(* ===== verification/Codec.v ===== *)
(** * packages/adapters: persistence_codec.py

    The codecs between aggregates and the rows of the relational store: a
    [..._payload] is the JSON column of a record, a [..._from_row] reads the
    record back.  Arguments are evaluated in the order of the source; a tuple
    is a JSON list. *)

From S2P Require Import Prelude PyStr PyDict PyFloat Json Calendar Transitions Values Goals.
From S2P Require Import Execution ExecutionObjects Improvement EvaluationDomain ContextDomain Rows.
From Stdlib Require Import ZArith.

Open Scope string_scope.
Open Scope list_scope.
Open Scope Z_scope.

(** ** Transitions and runs *)

Definition transition_payload (item : StateTransition.t) : object := [
  ("from_status", JStr (StateTransition.from_status item));
  ("to_status", JStr (StateTransition.to_status item));
  ("occurred_at", j_iso (StateTransition.occurred_at item));
  ("reason", JStr (StateTransition.reason item));
  ("actor_id", j_uuid (StateTransition.actor_id item))].

Definition transition_of (item : object) : res StateTransition.t :=
  from_status ← str_field item "from_status";
  to_status ← str_field item "to_status";
  occurred_at ← iso_field item "occurred_at";
  reason ← str_field item "reason";
  actor_id ← uuid_field item "actor_id";
  StateTransition.new (StateTransition.mk from_status to_status occurred_at reason actor_id).

Definition transitions_from (payload : json) : res (list StateTransition.t) :=
  match payload with
  | JList _ => each_object transition_of payload
  | _ => Ok []
  end.

Definition transitions_payload (l : list StateTransition.t) : json :=
  JList ((fun item => JDict (transition_payload item)) <$> l).

Definition snapshot_payload (s : RunExecutionSnapshot.t) : object := [
  ("plan_id", j_uuid (RunExecutionSnapshot.plan_id s));
  ("context_snapshot_id", j_uuid (RunExecutionSnapshot.context_snapshot_id s));
  ("agent_version_id", j_uuid (RunExecutionSnapshot.agent_version_id s));
  ("skill_versions", strs (RunExecutionSnapshot.skill_versions s));
  ("tool_versions", strs (RunExecutionSnapshot.tool_versions s));
  ("model_route", JStr (RunExecutionSnapshot.model_route s));
  ("policy_version", JStr (RunExecutionSnapshot.policy_version s))].

Definition run_payload (run : Run.t) : object := [
  ("execution_snapshot", j_opt (fun s => JDict (snapshot_payload s)) (Run.execution_snapshot run));
  ("transitions", transitions_payload (Run.transitions run));
  ("deployment_id", j_opt j_uuid (Run.deployment_id run))].

Definition snapshot_of (v : json) : res RunExecutionSnapshot.t :=
  snapshot ← as_object v;
  plan_id ← uuid_field snapshot "plan_id";
  context_snapshot_id ← uuid_field snapshot "context_snapshot_id";
  agent_version_id ← uuid_field snapshot "agent_version_id";
  skill_versions ← strs_field snapshot "skill_versions";
  tool_versions ← strs_field snapshot "tool_versions";
  model_route ← str_field snapshot "model_route";
  policy_version ← str_field snapshot "policy_version";
  RunExecutionSnapshot.new (RunExecutionSnapshot.mk plan_id context_snapshot_id agent_version_id
    skill_versions tool_versions model_route policy_version).

(** [row[k] or {}] *)
Definition object_or_empty (v : json) : res object :=
  if truthy v then as_object v else Ok [].

Definition run_from_row (row : row) : res Run.t :=
  definition ← json_column row "definition";
  definition ← object_or_empty definition;
  tenant_id ← uuid_column row "tenant_id";
  goal_id ← uuid_column row "goal_id";
  agent_version_id ← uuid_column row "agent_version_id";
  execution_snapshot ← if_truthy snapshot_of (get definition "execution_snapshot");
  run_id ← uuid_column row "id";
  status ← enum_column row "status";
  optimistic_version ← int_column row "optimistic_version";
  created_at ← time_column row "created_at";
  transitions ← transitions_from (get definition "transitions");
  deployment_id ← if_truthy as_uuid (get definition "deployment_id");
  Run.new (Run.mk tenant_id goal_id agent_version_id execution_snapshot run_id status
    optimistic_version created_at transitions deployment_id).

§

WHAT THE TASK REQUIRES: Copy out all of the records above with nothing altered.

RESPONSE TO THE EXERCISE:
(* ===== verification/Codec.v ===== *)
(** * packages/adapters: persistence_codec.py

    The codecs between aggregates and the rows of the relational store: a
    [..._payload] is the JSON column of a record, a [..._from_row] reads the
    record back.  Arguments are evaluated in the order of the source; a tuple
    is a JSON list. *)

From S2P Require Import Prelude PyStr PyDict PyFloat Json Calendar Transitions Values Goals.
From S2P Require Import Execution ExecutionObjects Improvement EvaluationDomain ContextDomain Rows.
From Stdlib Require Import ZArith.

Open Scope string_scope.
Open Scope list_scope.
Open Scope Z_scope.

(** ** Transitions and runs *)

Definition transition_payload (item : StateTransition.t) : object := [
  ("from_status", JStr (StateTransition.from_status item));
  ("to_status", JStr (StateTransition.to_status item));
  ("occurred_at", j_iso (StateTransition.occurred_at item));
  ("reason", JStr (StateTransition.reason item));
  ("actor_id", j_uuid (StateTransition.actor_id item))].

Definition transition_of (item : object) : res StateTransition.t :=
  from_status ← str_field item "from_status";
  to_status ← str_field item "to_status";
  occurred_at ← iso_field item "occurred_at";
  reason ← str_field item "reason";
  actor_id ← uuid_field item "actor_id";
  StateTransition.new (StateTransition.mk from_status to_status occurred_at reason actor_id).

Definition transitions_from (payload : json) : res (list StateTransition.t) :=
  match payload with
  | JList _ => each_object transition_of payload
  | _ => Ok []
  end.

Definition transitions_payload (l : list StateTransition.t) : json :=
  JList ((fun item => JDict (transition_payload item)) <$> l).

Definition snapshot_payload (s : RunExecutionSnapshot.t) : object := [
  ("plan_id", j_uuid (RunExecutionSnapshot.plan_id s));
  ("context_snapshot_id", j_uuid (RunExecutionSnapshot.context_snapshot_id s));
  ("agent_version_id", j_uuid (RunExecutionSnapshot.agent_version_id s));
  ("skill_versions", strs (RunExecutionSnapshot.skill_versions s));
  ("tool_versions", strs (RunExecutionSnapshot.tool_versions s));
  ("model_route", JStr (RunExecutionSnapshot.model_route s));
  ("policy_version", JStr (RunExecutionSnapshot.policy_version s))].

Definition run_payload (run : Run.t) : object := [
  ("execution_snapshot", j_opt (fun s => JDict (snapshot_payload s)) (Run.execution_snapshot run));
  ("transitions", transitions_payload (Run.transitions run));
  ("deployment_id", j_opt j_uuid (Run.deployment_id run))].

Definition snapshot_of (v : json) : res RunExecutionSnapshot.t :=
  snapshot ← as_object v;
  plan_id ← uuid_field snapshot "plan_id";
  context_snapshot_id ← uuid_field snapshot "context_snapshot_id";
  agent_version_id ← uuid_field snapshot "agent_version_id";
  skill_versions ← strs_field snapshot "skill_versions";
  tool_versions ← strs_field snapshot "tool_versions";
  model_route ← str_field snapshot "model_route";
  policy_version ← str_field snapshot "policy_version";
  RunExecutionSnapshot.new (RunExecutionSnapshot.mk plan_id context_snapshot_id agent_version_id
    skill_versions tool_versions model_route policy_version).

(** [row[k] or {}] *)
Definition object_or_empty (v : json) : res object :=
  if truthy v then as_object v else Ok [].

Definition run_from_row (row : row) : res Run.t :=
  definition ← json_column row "definition";
  definition ← object_or_empty definition;
  tenant_id ← uuid_column row "tenant_id";
  goal_id ← uuid_column row "goal_id";
  agent_version_id ← uuid_column row "agent_version_id";
  execution_snapshot ← if_truthy snapshot_of (get definition "execution_snapshot");
  run_id ← uuid_column row "id";
  status ← enum_column row "status";
  optimistic_version ← int_column row "optimistic_version";
  created_at ← time_column row "created_at";
  transitions ← transitions_from (get definition "transitions");
  deployment_id ← if_truthy as_uuid (get definition "deployment_id");
  Run.new (Run.mk tenant_id goal_id agent_version_id execution_snapshot run_id status
    optimistic_version created_at transitions deployment_id).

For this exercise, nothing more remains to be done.